Il y a quand même un droit à l’information et un devoir d’informer ?
─Evidemment, il faut montrer les guerres, les tortures, les catastrophes. C’est la réalité du monde, on ne peut ni ne doit la cacher. Il faut donner à voir pour permettre la prise de conscience, au besoin susciter la révolte, provoquer des réactions devant ce qui est intolérable. Mais montrer quand ? Comment ? A qui ? C’est la question. Est-il souhaitable qu’un enfant se trouve brutalement confronté à des images de violences telles qu’elles sont diffusées chaque soir au journal télévisé pour lequel il n’y a pas la signalétique moins 10 ans, moins 12, moins 16, moins 18 ?
Le droit à l’information est inaliénable, mais faut-il pour autant tout dire, tout montrer, à n’importe quelle heure et à n’importe quel public. Le débat sur les limites au devoir d’informer est difficile : qui va les fixer et comment ? Le droit à l’information, il ne faut pas y toucher, mais que ceux qui portent la responsabilité d’informer s’interrogent. Il n’y a pas que le scoop comme référence.
Alors quelle alternative ? Soit on fait appel à la conscience personnelle, en pensant que chacun est en mesure de voir jusqu’où on peut aller.

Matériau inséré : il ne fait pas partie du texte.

(* ===== verification/SlotHandle.v ===== *)
(** * Slot handles: mw/log/slot_handle.cpp

    A [SlotHandle] names a slot for each of up to four recorders; one of them is
    selected.  An array has four elements whatever the calls, and the slot of a
    recorder is that of the last call of [SetSlot] for it. *)

From S2P Require Import Prelude CppInt CppString.

Local Open Scope Z_scope.

Module SlotHandle.

Definition kMaxRecorders : Z := 4.

Record SlotHandle := {
  recorder_to_slot_ : list Z;
  recorder_slot_available_ : list bool;
  selected_recorder_ : Z;
}.

(** [SlotHandle() = default]. *)
Definition default_ : SlotHandle :=
  {| recorder_to_slot_ := replicate 4 0; recorder_slot_available_ := replicate 4 false;
     selected_recorder_ := 0 |}.

Definition IsRecorderValid (recorder : Z) : bool := recorder <? kMaxRecorders.

(** An access to an array. *)
Definition access {A} (l : list A) (i : Z) : outcome A :=
  match l !! Z.to_nat i with Some x => Ret x | None => Undefined end.

Definition GetSlotOfSelectedRecorder (h : SlotHandle) : outcome Z :=
  access (recorder_to_slot_ h) (selected_recorder_ h).

Definition GetSlot (recorder : Z) (h : SlotHandle) : outcome Z :=
  if negb (IsRecorderValid recorder) then Ret 0 else access (recorder_to_slot_ h) recorder.

Definition SetSlot (slot recorder : Z) (h : SlotHandle) : SlotHandle :=
  if negb (IsRecorderValid recorder) then h
  else {| recorder_to_slot_ := <[Z.to_nat recorder := slot]> (recorder_to_slot_ h);
          recorder_slot_available_ := <[Z.to_nat recorder := true]> (recorder_slot_available_ h);
          selected_recorder_ := selected_recorder_ h |}.

(** [SlotHandle(slot)]. *)
Definition make (slot : Z) : SlotHandle := SetSlot slot 0 default_.

Definition GetSelectedRecorder (h : SlotHandle) : Z := selected_recorder_ h.

Definition SetSelectedRecorder (recorder : Z) (h : SlotHandle) : SlotHandle :=
  if negb (IsRecorderValid recorder) then h
  else {| recorder_to_slot_ := recorder_to_slot_ h;
          recorder_slot_available_ := recorder_slot_available_ h; selected_recorder_ := recorder |}.

Definition IsRecorderActive (recorder : Z) (h : SlotHandle) : outcome bool :=
  if negb (IsRecorderValid recorder) then Ret false else access (recorder_slot_available_ h) recorder.

Definition operator_eq (l r : SlotHandle) : bool :=
  (selected_recorder_ l =? selected_recorder_ r)
  && bool_decide (recorder_to_slot_ l = recorder_to_slot_ r).

(** ** Invariant *)

Record handle_ok (h : SlotHandle) : Prop := {
  ok_slots : length (recorder_to_slot_ h) = 4%nat;
  ok_available : length (recorder_slot_available_ h) = 4%nat;
  ok_selected : 0 <= selected_recorder_ h < kMaxRecorders;
}.

Lemma default_ok : handle_ok default_.
Proof. by split. Qed.

Lemma SetSlot_ok slot r h : handle_ok h → handle_ok (SetSlot slot r h).
Proof. intros []. unfold SetSlot. case_match; [done|]. split; simpl; rewrite ?length_insert; done. Qed.

Lemma SetSelectedRecorder_ok r h : 0 <= r → handle_ok h → handle_ok (SetSelectedRecorder r h).
Proof.
  intros Hr []. unfold SetSelectedRecorder, IsRecorderValid. destruct (Z.ltb_spec r kMaxRecorders); [|done].
  by split.
Qed.

(** The operations that change a handle. *)
Inductive operation := OpSetSlot (slot recorder : Z) | OpSelect (recorder : Z).

Definition apply (o : operation) (h : SlotHandle) : SlotHandle :=
  match o with
  | OpSetSlot slot recorder => SetSlot slot recorder h
  | OpSelect recorder => SetSelectedRecorder recorder h
  end.

Definition operation_ok (o : operation) : bool :=
  match o with OpSetSlot _ r | OpSelect r => 0 <=? r end.

Lemma run_ok os h : forallb operation_ok os = true → handle_ok h → handle_ok (foldl (flip apply) h os).
Proof.
  revert h. induction os as [|o os IH]; intros h Hos Hh; [done|]. cbn [forallb] in Hos.
  apply andb_prop in Hos as [Ho Hos]. cbn [foldl]. apply IH; [done|].
  destruct o; simpl in *; reflect_bool; [by apply SetSlot_ok|by apply SetSelectedRecorder_ok].
Qed.

(** The slot a list of operations leaves for a recorder: that of the last call
    of [SetSlot], if there is one. *)
Fixpoint last_slot (recorder : Z) (os : list operation) (acc : option Z) : option Z :=
  match os with
  | [] => acc
  | OpSetSlot slot r :: os => last_slot recorder os (if r =? recorder then Some slot else acc)
  | OpSelect _ :: os => last_slot recorder os acc
  end.

Lemma access_lt {A} (l : list A) i x : l !! Z.to_nat i = Some x → access l i = Ret x.
Proof. unfold access. by intros ->. Qed.

Lemma GetSlot_SetSlot slot r r' h :
  handle_ok h → 0 <= r → 0 <= r' < kMaxRecorders →
  GetSlot r' (SetSlot slot r h) = (if r =? r' then Ret slot else GetSlot r' h)
  ∧ IsRecorderActive r' (SetSlot slot r h) = (if r =? r' then Ret true else IsRecorderActive r' h).
Proof.
  intros [] Hr Hr'. unfold kMaxRecorders in *. unfold GetSlot, IsRecorderActive, SetSlot, IsRecorderValid.
  rewrite (proj2 (Z.ltb_lt r' _)) by (unfold kMaxRecorders; lia). cbn [negb].
  destruct (Z.ltb_spec r kMaxRecorders) as [Hlt|Hge]; unfold kMaxRecorders in *; cbn [negb].
  - cbn [recorder_to_slot_ recorder_slot_available_]. unfold access.
    destruct (Z.eqb_spec r r') as [->|Hne]; [rewrite !list_lookup_insert_eq by lia; done|].
    rewrite !list_lookup_insert_ne by lia. done.
  - by rewrite (proj2 (Z.eqb_neq _ _)) by lia.
Qed.

Lemma run_last_slot recorder os h acc :
  handle_ok h → forallb operation_ok os = true → 0 <= recorder < kMaxRecorders →
  GetSlot recorder h = Ret (default 0 acc) →
  IsRecorderActive recorder h = Ret (bool_decide (is_Some acc)) →
  let h' := foldl (flip apply) h os in
  GetSlot recorder h' = Ret (default 0 (last_slot recorder os acc))
  ∧ IsRecorderActive recorder h' = Ret (bool_decide (is_Some (last_slot recorder os acc))).
Proof.
  revert h acc. induction os as [|o os IH]; intros h acc Hh Hos Hr Hs Ha; [done|].
  cbn [forallb] in Hos. apply andb_prop in Hos as [Ho Hos]. cbn [foldl flip apply].
  destruct o as [slot r|r]; cbn [operation_ok] in Ho; apply Z.leb_le in Ho; cbn [last_slot flip apply].
  - destruct (GetSlot_SetSlot slot r recorder h Hh Ho Hr) as [Hs' Ha'].
    apply IH; [by apply SetSlot_ok|done|done| |].
    + rewrite Hs'. by case_match.
    + rewrite Ha'. by case_match.
  - apply IH; [by apply SetSelectedRecorder_ok|done|done| |].
    + unfold SetSelectedRecorder. by destruct (negb _).
    + unfold SetSelectedRecorder. by destruct (negb _).
Qed.

(** ** Properties *)

(** A handle is well-formed whatever the calls, those with an identifier
    of no recorder included: its arrays have an element for each recorder and
    the selected one exists, so no access is out of bounds.  A recorder is
    active exactly if a slot was set for it, and its slot is the last one; the
    selected recorder decides what [GetSlotOfSelectedRecorder] returns. *)
Theorem slot_handle_invariant (os : list operation) (recorder : Z) :
  forallb operation_ok os = true → 0 <= recorder < kMaxRecorders →
  let h := foldl (flip apply) default_ os in
  handle_ok h
  ∧ GetSlot recorder h = Ret (default 0 (last_slot recorder os None))
  ∧ IsRecorderActive recorder h = Ret (bool_decide (is_Some (last_slot recorder os None)))
  ∧ GetSlotOfSelectedRecorder h = Ret (default 0 (last_slot (GetSelectedRecorder h) os None)).
Proof.
  intros Hos Hr h. pose proof (run_ok os default_ Hos default_ok) as Hok. fold h in Hok.
  assert (∀ r, 0 <= r < kMaxRecorders → GetSlot r default_ = Ret 0 ∧ IsRecorderActive r default_ = Ret false) as H0.
  { intros r Hr'. unfold kMaxRecorders in Hr'. assert (r = 0 ∨ r = 1 ∨ r = 2 ∨ r = 3) as Hc by lia.
    by destruct Hc as [->|[->|[->| ->]]]. }
  split; [done|]. destruct (H0 recorder Hr) as [Hs Ha].
  destruct (run_last_slot recorder os default_ None default_ok Hos Hr Hs Ha) as [E1 E2].
  split; [exact E1|]. split; [exact E2|]. pose proof (ok_selected _ Hok) as Hsel.
  destruct (H0 _ Hsel) as [Hs' Ha'].
  destruct (run_last_slot (selected_recorder_ h) os default_ None default_ok Hos Hsel Hs' Ha') as [E3 _].
  fold h in E3. unfold GetSlot, IsRecorderValid in E3. by rewrite (proj2 (Z.ltb_lt _ _)) in E3 by lia.
Qed.

Lemma slot_handle_invariant_witness :
  let h := foldl (flip apply) default_ [OpSetSlot 7 2; OpSetSlot 9 4; OpSelect 2; OpSelect 200; OpSetSlot 8 2] in
  GetSlot 2 h = Ret 8 ∧ IsRecorderActive 2 h = Ret true ∧ GetSlotOfSelectedRecorder h = Ret 8.
Proof.
  apply (slot_handle_invariant [OpSetSlot 7 2; OpSetSlot 9 4; OpSelect 2; OpSelect 200; OpSetSlot 8 2] 2);
    [reflexivity|unfold kMaxRecorders; lia].
Defined.

End SlotHandle.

Soit on se retourne vers le législateur, mais j’entends déjà les protestations, justifiés d’ailleurs : atteinte à la liberté d’expression, censure ! Ce n’était pas mieux autrefois au temps de l’ORTF et d’une information encadrée. Mais qu’on ne vienne pas nous dire que la télévision aujourd’hui est libre. Elle s’est libérée de la tutelle politique pour s’emprisonner sous le joug de la tutelle économique. Est-elle davantage libre?
Vous écrivez que le débat politique a aussi franchi les limites du respect de la vie privée et va jusqu’à «un dévoilement de soi qui frise la vulgarité».
─Mettre en scène sa vie privée, fouiller dans la vie d’un adversaire pour le mettre en difficulté, c’est une manière de faire de la politique un mauvais et médiocre spectacle. Je trouve d’une bassesse tout autant méprisable les attaques visant Ségolène Royal à travers son frère et Nicolas Sarkozy à propos de ses prétendus comptes à l’étranger. Que ce spectacle politique amuse un certain nombre de Français, j’en conviens. Mais que ceux qui revendiquent le suffrage de leurs concitoyens n’aient dans certains cas comme tout discours que celui de chercher à salir et détruire l’autre n’a rien de rassurant.
Je déplore qu’il y ait bien moins qu’autrefois de grands débats politiques à la télévision. Il ne faut pas reprocher aux hommes politiques de se trouver dans des émissions d’information et de variété dans lesquelles leur vie privée est mise en scène. Ont-ils un autre choix pour se faire entendre par le plus grand nombre?
Luis Rivera says
El espectáculo depende de los espectadores que se sientan cada noche, tarde, mediodía o mañana, a contemplar la impudicia del día. Es, y así lo reconocen, su propia impudicia. Creo que en el fondo se trata del voyerismo de nosotros mismos, el descubrimiento de que las miserias son de todos, y que la gente tiene similares pensnamientos perversos y comportamientos odiosos. La rebelión de las masas alcanza el nivel de reconocimiento de si misma como sujeto soberano. Oí a una persona en una cena la siguiente frase, que muestra la perversiónde la costumbre: «todos nos tiramos pedos… ¿para qué reprimirlos?».
JP Quiñonero says
Luis,
Lo de «rebelión» quizá fuese sensato sustituirlo por algo menos épico y más sonámbulo, por decirlo amablemente. Se me ocurre.
Un ramalazo de gripe no favorece el optimismo: voy a acostarme, ya.